Mary Grabar’s Debunking Howard Zinn: Exposing the Fake History That Turned a Generation Against America definitely delivers on the title’s promise. If you’ve ever bristled at someone’s enthusiasm for this “historian” but felt you lacked sufficient specifics to set the record straight, you can now have an overwhelming arsenal of arrows in your quiver.
She handles the big lies in Zinn’s A People’s History of the United States with thoroughness, shining the light of truth on such claims as that Christopher Columbus was one of history’s darkest figures while the Arawak people he encountered in Jamaica were uniformly gentle and noble, or that the Allies in World War II were morally equivalent to the Axis powers.
I found interesting the section on Zinn’s stint teaching at Spelman College, a Christian school for young black women:
In the August 1960 [issue of] The Nation, he observed, “You can always tell a ‘Spelman girl’ alumni and friends of the college have boasted for years. The ‘Spelman girl’ walked gracefully, talked properly, went to church every Sunday, poured tea elegantly and, in general, had all of the attributes of the product of a fine finishing school.” . . . Zinn set out to transform the “finishing school” into a school for protest.
He thereby ran afoul of Spelman’s president Albert E. Manley and was eventually let go.
There was similarly bad blood a few years later between Zinn and Boston University president John Silber, who didn’t have exactly favorable views of Zinn’s standards of scholarship.
Zinn co-edited, with Noam Chomsky, the definitive edition of the Pentagon Papers. It conveniently leaves out justifications for the Vietnam war and portions of the peace negotiations.
Finally, I re-read The Diary of Samuel Pepys in late winter/early spring 2020, just as the pandemic lockdown was getting underway.
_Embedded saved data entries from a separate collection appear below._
Lemma unpack_kmers_dom kms :
  Forall is_window_kmer kms →
  ∀ (pre : list Byte.byte) (kmermap : gmap TKmer KmerCountEntry),
  ∃ kmermap',
    unpack_kmers (length kms) (pre ++ bucket_bytes kms) (Z.of_nat (length pre)) kmermap
      = Ok kmermap' ∧
    dom kmermap' = dom kmermap ∪ list_to_set kms.
Proof.
  intros Hall. induction Hall as [|km kms Hkm Hkms IH]; intros pre kmermap.
  { exists kmermap. split; [done|]. set_solver. }
  destruct Hkm as (w & Hw & ->).
  cbn [length unpack_kmers]. unfold bucket_bytes. cbn [fmap list_fmap concat].
  fold (fmap (M:=list) CopyDataInto kms). fold (bucket_bytes kms).
  pose proof (CopyDataInto_length w Hw) as Hc.
  rewrite bool_decide_eq_true_2 by (rewrite !length_app; lia).
  rewrite Nat2Z.id, drop_app_length.
  assert (Htake : take N_BYTES (CopyDataInto (GetRep w) ++ bucket_bytes kms)
                  = CopyDataInto (GetRep w)).
  { rewrite <- Hc. apply take_app_length. }
  destruct (IH (pre ++ CopyDataInto (GetRep w))
              (match kmermap !! GetRep w with
               | None => <[GetRep w := KmerCountEntry_default]> kmermap
               | Some _ => kmermap
               end)) as (kmermap' & Hrun & Hdom).
  exists kmermap'. split.
  - rewrite Htake, FromBytes_CopyDataInto by done. rewrite <- Hrun.
    rewrite length_app, Nat2Z.inj_add, Hc, <- app_assoc. done.
  - rewrite Hdom. destruct (kmermap !! GetRep w) eqn:Hlook.
    + apply elem_of_dom_2 in Hlook. set_solver.
    + rewrite dom_insert_L. set_solver.
Qed.

Lemma side_of_lookup nprocs myreads r :
  r < nprocs →
  (Z.of_nat (N_BYTES * length (handler_calls myreads)) ≤ INT_MAX)%Z →
  let side := side_of nprocs myreads in
  let blk := bucket_bytes (bucket_to nprocs myreads r) in
  ∃ d : nat,
    sendcnt side !! r = Some (Z.of_nat (length blk)) ∧
    sdispls side !! r = Some (Z.of_nat d) ∧
    d + length blk ≤ length (sendbuf side) ∧
    take (length blk) (drop d (sendbuf side)) = blk.
Proof.
  intros Hr Hfit side blk. subst side. unfold side_of.
  cbn [sendcnt sdispls sendbuf].
  assert (HP : 0 < nprocs) by lia.
  pose proof (send_blocks_total nprocs myreads HP) as Htot.
  assert (Hblk : send_blocks nprocs myreads !! r = Some blk).
  { unfold send_blocks. by rewrite list_lookup_fmap, lookup_seq_lt. }
  exists (length (concat (take r (send_blocks nprocs myreads)))).
  split; [|split; [|split]].
  - unfold block_counts. by rewrite list_lookup_fmap, Hblk.
  - apply displs_of_blocks; [lia|by eapply lookup_lt_Some].
  - by apply concat_take_length_le.
  - by apply concat_lookup_block.
Qed.

(** ** The router *)

Lemma for_each_fmap {A B C} (body : B → outcome C) (f : A → B) (l : list A) :
  for_each body (f <$> l) = for_each (λ x, body (f x)) l.
Proof. induction l as [|x l IH]; [done|]. cbn. by rewrite IH. Qed.

Lemma filter_concat {A} (P : A → Prop) `{∀ x, Decision (P x)} (ls : list (list A)) :
  concat (filter P <$> ls) = filter P (concat ls).
Proof.
  induction ls as [|l ls IH]; [done|].
  cbn [fmap list_fmap concat]. rewrite filter_app. f_equal. exact IH.
Qed.

Lemma incoming_eq world r :
  incoming world r
    = filter (λ km, GetKmerOwner km (length world) = r) (concat (handler_calls <$> world)).
Proof.
  unfold incoming, bucket_to. rewrite <- filter_concat.
  by rewrite <- list_fmap_compose.
Qed.

Lemma elem_of_incoming world r km :
  km ∈ incoming world r ↔
  GetKmerOwner km (length world) = r ∧ kmer_occurs world km.
Proof.
  rewrite incoming_eq, list_elem_of_filter, list_elem_of_In, in_concat.
  unfold kmer_occurs. split.
  - intros (Ho & calls & Hc%list_elem_of_In & Hkm%list_elem_of_In).
    apply list_elem_of_fmap in Hc as (myreads & -> & Hm).
    apply elem_of_handler_calls in Hkm as (s & i & Hs & Hi & ->).
    split; [done|]. by exists myreads, s, i.
  - intros (Ho & myreads & s & i & Hm & Hs & Hi & ->). split; [done|].
    exists (handler_calls myreads). split.
    + apply list_elem_of_In, list_elem_of_fmap. by exists myreads.
    + apply list_elem_of_In, elem_of_handler_calls. by exists s, i.
Qed.

Lemma router_run (hll : HyperLogLog) (world : list (list (list ascii))) (r : nat) :
  r < length world →
  (∀ myreads, myreads ∈ world → (send_bytes myreads ≤ INT_MAX)%Z) →
  (recv_bytes world r ≤ INT_MAX)%Z →
  ∃ kmermap,
    GetKmerCountMapKeys hll world r = Ok (kmermap, estimate_pass hll world r) ∧
    dom kmermap = list_to_set (incoming world r).
Proof.
  intros Hr Hsend Hrecv. unfold GetKmerCountMapKeys.
  set (nprocs := length world). assert (HP : 0 < nprocs) by lia.
  pose proof N_BYTES_pos as HN.
  rewrite (for_each_Ok _ (side_of nprocs))
    by (intros myreads Hin; apply pack_sends_Ok; [done|by apply Hsend]).
  cbn [mbind outcome_bind].
  (* the counts received *)
  unfold alltoall. rewrite !for_each_fmap.
  rewrite (for_each_Ok _
    (λ myreads, Z.of_nat (length (bucket_bytes (bucket_to nprocs myreads r))))).
  2:{ intros myreads Hin.
      destruct (side_of_lookup nprocs myreads r Hr (Hsend _ Hin))
        as (d & -> & _). done. }
  cbn [mbind outcome_bind].
  assert (Hcnts :
    (λ myreads, Z.of_nat (length (bucket_bytes (bucket_to nprocs myreads r))))
      <$> world = block_counts (recv_blocks world r)).
  { unfold block_counts, recv_blocks. by rewrite <- list_fmap_compose. }
  rewrite Hcnts.
  assert (Htot : length (concat (recv_blocks world r))
                 = N_BYTES * length (incoming world r)).
  { rewrite recv_blocks_concat. apply bucket_bytes_length, incoming_window_kmers. }
  assert (Hfit : (Z.of_nat (length (concat (recv_blocks world r))) ≤ INT_MAX)%Z).
  { rewrite Htot, incoming_eq. exact Hrecv. }
  rewrite accumulate_int_exact;
    [|apply block_counts_nonneg|by rewrite sum_Z_block_counts].
  rewrite sum_Z_block_counts.
  rewrite vector_new_Ok by (unfold INT_MAX, I64_MAX in *; lia).
  cbn [mbind outcome_bind]. rewrite Nat2Z.id.
  (* the bytes received *)
  set (blk := λ x : nat * send_side,
    take (Z.to_nat (sendcnt x.2 !!! r))
      (drop (Z.to_nat (sdispls x.2 !!! r)) (sendbuf x.2))).
  set (xs := imap pair (side_of nprocs <$> world)).
  assert (Hx : ∀ i x, xs !! i = Some x →
    ∃ myreads, world !! i = Some myreads ∧ x = (i, side_of nprocs myreads) ∧
      blk x = bucket_bytes (bucket_to nprocs myreads r)).
  { intros i x. subst xs. rewrite list_lookup_imap, list_lookup_fmap.
    destruct (world !! i) as [myreads|] eqn:Hw; [|done]. cbn.
    intros [= <-]. exists myreads. split; [done|]. split; [done|].
    assert (Hin : myreads ∈ world) by (by eapply list_elem_of_lookup_2).
    destruct (side_of_lookup nprocs myreads r Hr (Hsend _ Hin))
      as (d & Hc & Hd & _ & Htake).
    subst blk. cbn [snd].
    rewrite (list_lookup_total_correct _ _ _ Hc),
      (list_lookup_total_correct _ _ _ Hd), !Nat2Z.id. exact Htake. }
  assert (Hblks : blk <$> xs = recv_blocks world r).
  { apply list_eq. intros i. unfold recv_blocks.
    rewrite !list_lookup_fmap.
    destruct (xs !! i) as [x|] eqn:Hxi.
    - destruct (Hx i x Hxi) as (myreads & -> & _ & Hb). cbn. by rewrite Hb.
    - subst xs. rewrite list_lookup_imap, list_lookup_fmap in Hxi.
      by destruct (world !! i). }
  unfold alltoallv. fold xs.
  rewrite (for_fold_blocks _ blk).
  2:{ by rewrite Hblks, length_replicate. }
  2:{ intros i x buf Hxi Hbuf. rewrite length_replicate in Hbuf.
      destruct (Hx i x Hxi) as (myreads & Hw & -> & Hb).
      assert (Hin : myreads ∈ world) by (by eapply list_elem_of_lookup_2).
      destruct (side_of_lookup nprocs myreads r Hr (Hsend _ Hin))
        as (d & Hc & Hd & Hroom & Htake).
      unfold alltoallv_step. rewrite Hc, Hd.
      assert (Hblk : recv_blocks world r !! i
                     = Some (bucket_bytes (bucket_to nprocs myreads r))).
      { unfold recv_blocks. by rewrite list_lookup_fmap, Hw. }
      rewrite displs_of_blocks; [|lia|by eapply lookup_lt_Some].
      pose proof (concat_take_length_le _ _ _ Hblk).
      rewrite memcpy_write_at by lia.
      rewrite Htake, fmap_take, Hblks, Hb. done. }
  cbn [mbind outcome_bind].
  rewrite Hblks, drop_ge, app_nil_r by (rewrite length_replicate; lia).
  (* the k-mers received *)
  rewrite Htot, Nat2Z.inj_mul, Z.mul_comm, Z.quot_mul by lia.
  rewrite to_u64_id by (unfold INT_MAX, ULONG_MAX in *; lia).
  rewrite Nat2Z.id, recv_blocks_concat.
  destruct (unpack_kmers_dom (incoming world r) (incoming_window_kmers world r)
              [] ∅) as (kmermap & Hrun & Hdom).
  cbn [app length] in Hrun. change (Z.of_nat 0) with 0%Z in Hrun.
  rewrite Hrun. cbn [mbind outcome_bind].
  exists kmermap. split; [done|]. rewrite Hdom, dom_empty_L. set_solver.
Qed.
I got to thinking that he’d been an eyewitness to the Great London Plague of 1665 and the Great London Fire of 1666. I’d originally read it for a class on Restoration literature in college and remembered that. It’s a colorful account of daily life in one decade of English history, ranging from Pepys’s duties as a civilian officer in the Royal Navy to his occasionally getting caught by his wife in the embrace of young women they hosted in their home. He colorfully brings to life the inns, taverns, gardens, chapels and streets of 1660s London. He was among the group that heard Charles II’s account of his years in exile when Charles returned and boarded an English ship in preparation for assuming the crown. There are many stories about going to dinner and plays with such luminaries of the day as William Penn.
See if there’s not something there for the bibliophile on your Christmas list.